**** Excerpted data ****
(** ** The gateway forwards what the synthesizer writes *)

Lemma synthesized_events_validated {SJ : SerdeJson} {SJL : SerdeJsonLaws SJ} status_text model key tools script
    created_at max media chunks
    (Hsize : Forall (fun f => (blen f <= max)%N) (responses_stream status_text model key tools script))
    (Hchunks : concat chunks = concat (responses_stream status_text model key tools script)) :
  exists init k b ph last,
    let s := number_after 0 init in
    accept phase_new (init ++ [(k, b)]) = Some ph /\ ended ph = true
    /\ responses_stream status_text model key tools script = frames_from 0 init ++ [event_frame k b s]
    /\ validated_stream created_at max media (map SseValidator.Chunk chunks) = frames_from 0 init ++ [last]
    /\ if String.eqb k "error"
       then exists id m seq code msg param, last = failure_frame created_at id m seq code msg param
       else In k completion_kinds /\ last = event_frame k b s.
Proof.
  destruct (responses_stream_events status_text model key tools script) as (evs & ph & Hrun & Ha & He & Hg).
  destruct (accept_ended evs ph Ha He) as (evs0 & k & b & ph0 & -> & Ha0 & He0 & Ha1).
  pose proof Ha as Hall. rewrite Hrun in *. rewrite frames_from_app in *. cbn [frames_from] in *.
  set (s := number_after 0 evs0) in *.
  assert (Hs : (s < u64_modulus)%N) by (by apply number_after_bound).
  apply Forall_app in Hg as [Hg0 Hg1], Hsize as [Hmax0 Hmax1].
  apply Forall_cons_1 in Hg1 as [Hg1 _], Hmax1 as [Hmax1 _].
  pose proof (accept_last _ _ _ _ Ha1 He0 He) as Hk.
  assert (Hsame : validated_stream created_at max media (map SseValidator.Chunk chunks)
    = validated_stream created_at max media (map SseValidator.Chunk (frames_from 0 evs0 ++ [event_frame k b s]) ++ [])).
  { unfold validated_stream. rewrite <- (app_nil_r (map SseValidator.Chunk chunks)).
    rewrite !run_chunks by apply settled_new. by rewrite Hchunks. }
  rewrite Hsame, app_nil_r, map_app. unfold validated_stream. cbn [map].
  destruct (validator_open_events created_at max media SseValidator.State_new evs0 phase_new ph0 0
              [SseValidator.Chunk (event_frame k b s)]) as (st & -> & Hf & Hb & Hp); [done..|].
  destruct (validator_last_event created_at max media st k b s) as (last & Hp' & Hlast); [done..|].
  exists evs0, k, b, ph, last. cbv zeta. fold s. rewrite Hp', Hp. do 4 (split; [done|]).
  destruct (String.eqb_spec k "error") as [->|Hne]; [done|]. destruct Hk as [->|Hk]; [done|]. done.
Qed.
****
> _Exercise_: From the line holding "exists init k" to the line holding "if String.eqb k", inclusive, restate each line above exactly as written.

> _Exercise output_:
  exists init k b ph last,
    let s := number_after 0 init in
    accept phase_new (init ++ [(k, b)]) = Some ph /\ ended ph = true
    /\ responses_stream status_text model key tools script = frames_from 0 init ++ [event_frame k b s]
    /\ validated_stream created_at max media (map SseValidator.Chunk chunks) = frames_from 0 init ++ [last]
    /\ if String.eqb k "error"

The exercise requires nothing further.